Effect of cln5-deficiency on cell proliferation and viability in FM and FM-aa. (A) WT, cln5⁻, and cln5⁻ + Cln5-GFP cells were placed in FM or FM-aa at a density of 1.0 × 10⁵ cells/ml. Cell densities were measured every 24 h for 96 h. Data presented as mean density ± SEM (n ≥ 4). Statistical significance was assessed using two-way ANOVA followed by Bonferroni’s multiple comparisons test. **p-value < 0.01, ***p-value < 0.001, and ****p-value < 0.0001 at the indicated time points vs.
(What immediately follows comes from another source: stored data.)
(* ===== verification/System.v ===== *)
(** * A session as a whole

    The interleavings of one session: its handles, its writer task, its handler tasks, its driver
    and its peer.  An [Action] is one thing that may happen next; [act] runs the code that then
    runs.  Everything a list of actions leads to is reachable, and the theorems quantify over all
    lists: any number of callers, in any order, against any peer and any transport.

    Three logs record what the code itself does not keep and the properties talk about: the
    requests the driver routed, the frames it enqueued and the commands its handles queued. *)

From S2P Require Import Prelude Json Wire Frame Validate Limits Serde FrameJson Ndjson NdjsonProps Port Session Dispatch Driver Handle.
Local Open Scope Z_scope.

(** [APort] is the other end at work on the transport: it changes what the send half sees, at any
    time, as a peer does that reads or that hangs up. *)
Inductive Action (T : Type) : Type :=
| ARegister (method : string) (h : Handler)
| AGuardDrop (g : HandlerGuard)
| ASubscribeEvents
| ASubscribePongs
| APing
| AClose (code : Z) (reason : option string)
| AEmit (e : EventInput)
| ARequest (method : string) (params : Value) (timeout : option Duration)
| APoll (reply : Reply) (cancelled deadline : bool)
| ADropCall (reply : Reply)
| AWriter (panics : bool)
| ALoop (wk : Wakeups) (settle : gset nat)
| APort (tx : T).
Arguments ARegister {T} method h.
Arguments AGuardDrop {T} g.
Arguments ASubscribeEvents {T}.
Arguments ASubscribePongs {T}.
Arguments APing {T}.
Arguments AClose {T} code reason.
Arguments AEmit {T} e.
Arguments ARequest {T} method params timeout.
Arguments APoll {T} reply cancelled deadline.
Arguments ADropCall {T} reply.
Arguments AWriter {T} panics.
Arguments ALoop {T} wk settle.
Arguments APort {T} tx.

(** [wo_futures] are the calls still being awaited; [wo_closure] is set once [run] returned. *)
Record World (T : Type) : Type := mkWorld
  { wo_driver : Driver T;
    wo_closure : option SessionClosure;
    wo_futures : gmap Reply RequestFuture;
    wo_next_reply : Reply;
    wo_routed : list string;
    wo_enqueued : list Frame;
    wo_commands : list Command }.
Arguments mkWorld {T}.
Arguments wo_driver {T} w.
Arguments wo_closure {T} w.
Arguments wo_futures {T} w.
Arguments wo_next_reply {T} w.
Arguments wo_routed {T} w.
Arguments wo_enqueued {T} w.
Arguments wo_commands {T} w.

(** What was appended to a queue. *)
Definition appended {A} (old new : list A) : list A := drop (length old) new.

Section system.
Context {RT : RustText} {SJ : SerdeJson} {T : Type} {PT : PortTx T}.

Definition with_shared (w : World T) (s : Shared) : World T :=
  let old := ch_queue (sh_commands (d_shared (wo_driver w))) in
  mkWorld (set_shared (wo_driver w) s) (wo_closure w) (wo_futures w) (wo_next_reply w) (wo_routed w)
    (wo_enqueued w) (wo_commands w ++ appended old (ch_queue (sh_commands s))).

Definition set_futures (w : World T) (fs : gmap Reply RequestFuture) (next : Reply) : World T :=
  mkWorld (wo_driver w) (wo_closure w) fs next (wo_routed w) (wo_enqueued w) (wo_commands w).

(** The calls that only touch the shared state. *)
Definition shared_op (s : Shared) (a : Action T) : Shared :=
  match a with
  | ARegister method h => (handle s method h).1
  | AGuardDrop g => guard_drop s g
  | ASubscribeEvents => (subscribe_events s).1
  | ASubscribePongs => (subscribe_pongs s).1
  | APing => ping s
  | AClose code reason => close_now s code reason
  | AEmit e => (emit s e).1
  | _ => s
  end.

(** A [request_with] call up to its first suspension in the [select!]; it stays suspended
    before that while the handshake is open. *)
Definition request_action (w : World T) (method : string) (params : Value) (timeout : option Duration) :
    World T :=
  let s := d_shared (wo_driver w) in
  match check_method method, ready s with
  | Ok _, Polled (Ok remote) =>
      let reply := wo_next_reply w in
      let '(s', r) := request_start s remote method params timeout reply in
      let w := with_shared w s' in
      match r with
      | Ok f => set_futures w (<[reply := f]> (wo_futures w)) (S reply)
      | Err _ => w
      end
  | _, _ => w
  end.

Definition poll_action (w : World T) (reply : Reply) (cancelled deadline : bool) : World T :=
  match wo_futures w !! reply with
  | Some f =>
      let d := wo_driver w in
      let '(s, f', r) := request_poll (d_shared d) (d_oneshots d) f cancelled deadline in
      let w := with_shared w s in
      match r with
      | Polled _ => set_futures w (delete reply (wo_futures w)) (wo_next_reply w)
      | Pending => set_futures w (<[reply := f']> (wo_futures w)) (wo_next_reply w)
      end
  | None => w
  end.

Definition drop_action (w : World T) (reply : Reply) : World T :=
  match wo_futures w !! reply with
  | Some f =>
      let w := with_shared w (request_drop (d_shared (wo_driver w)) f) in
      set_futures w (delete reply (wo_futures w)) (wo_next_reply w)
  | None => w
  end.

(** A [JoinSet] only ever reports a task it holds. *)
Definition wakeups_ok (d : Driver T) (wk : Wakeups) : bool :=
  match wk_settled wk with
  | Some st => bool_decide (is_Some (tk_tasks (d_tracking d) !! settled_task st))
  | None => true
  end.

(** The request an iteration routes, if it routes one. *)
Definition routed_by (d : Driver T) (wk : Wakeups) : list string :=
  match select (arm_liveness d) wk with
  | Some (BInbound (Some (IFrame (FReq r)))) => [req_id r]
  | _ => []
  end.

Definition loop_action (w : World T) (wk : Wakeups) (settle : gset nat) : World T :=
  let d := wo_driver w in
  if wakeups_ok d wk then
    match loop_turn d wk with
    | None => w
    | Some (d', t) =>
        let routed := wo_routed w ++ routed_by d wk in
        let enqueued := wo_enqueued w ++ appended (w_queue (d_writer d)) (w_queue (d_writer d')) in
        match t with
        | None => mkWorld d' None (wo_futures w) (wo_next_reply w) routed enqueued (wo_commands w)
        | Some reason =>
            let '(d'', closure) := teardown d' reason settle in
            mkWorld (drop_driver d'') (Some closure) (wo_futures w) (wo_next_reply w) routed enqueued
              (wo_commands w)
        end
    end
  else w.

Definition act (w : World T) (a : Action T) : World T :=
  match a with
  | ARequest method params timeout => request_action w method params timeout
  | APoll reply cancelled deadline => poll_action w reply cancelled deadline
  | ADropCall reply => drop_action w reply
  | AWriter panics =>
      match wo_closure w with
      | Some _ => w
      | None =>
          mkWorld (set_writer (wo_driver w) (writer_turn (d_writer (wo_driver w)) panics)) None (wo_futures w)
            (wo_next_reply w) (wo_routed w) (wo_enqueued w) (wo_commands w)
      end
  | ALoop wk settle =>
      match wo_closure w with
      | Some _ => w
      | None => loop_action w wk settle
      end
  | APort tx =>
      let wr := d_writer (wo_driver w) in
      let wr := {| w_tx := tx; w_queue := w_queue wr; w_report := w_report wr; w_gone := w_gone wr |} in
      mkWorld (set_writer (wo_driver w) wr) (wo_closure w) (wo_futures w) (wo_next_reply w) (wo_routed w)
        (wo_enqueued w) (wo_commands w)
  | _ => with_shared w (shared_op (d_shared (wo_driver w)) a)
  end.

Definition run_actions (w : World T) (acts : list (Action T)) : World T := foldl act w acts.

(** Opening a session and running it up to its loop.  [settle] matters only when the hello is
    refused. *)
Definition world_open (port_max_frame_bytes : option Z) (tx : T) (o : SessionOptions) (settle : gset nat) :
    panics (World T) :=
  let? d := session_open port_max_frame_bytes tx o in
  Ok (match start d with
      | (d, None) => mkWorld d None ∅ 0%nat [] [] []
      | (d, Some reason) =>
          let '(d, closure) := teardown d reason settle in
          mkWorld (drop_driver d) (Some closure) ∅ 0%nat [] [] []
      end).

Definition reachable (w0 w : World T) : Prop := exists acts, w = run_actions w0 acts.

(** Anything [act] preserves holds of every reachable world. *)
Lemma run_actions_ind (P : World T -> Prop) (w : World T) acts :
  P w -> (forall w a, P w -> P (act w a)) -> P (run_actions w acts).
Proof.
  intros Hw Hact. unfold run_actions. revert w Hw.
  induction acts as [|a acts IH]; intros w Hw; simpl; [done|]. by apply IH, Hact.
Qed.
End system.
WT. (B) Cells were grown in FM and FM-aa as described in panel (A). The CellTiter-Glo Luminescent Cell Viability Assay was used to quantify cell viability at the indicated time points. Statistical significance was determined using two-way ANOVA followed by Bonferroni’s multiple comparisons test. ***p-value < 0.001 and ****p-value < 0.0001 at the indicated time points vs. WT. (C) Cells (20 × 10⁶ total) were harvested from HL5 suspension and placed in a 100 × 15 mm Petri dish containing HL5. After 1 h, the HL5 was removed and replaced with FM-aa. Images were taken after 24 h and are representative of four independent experiments. Scale bar = 50 μm.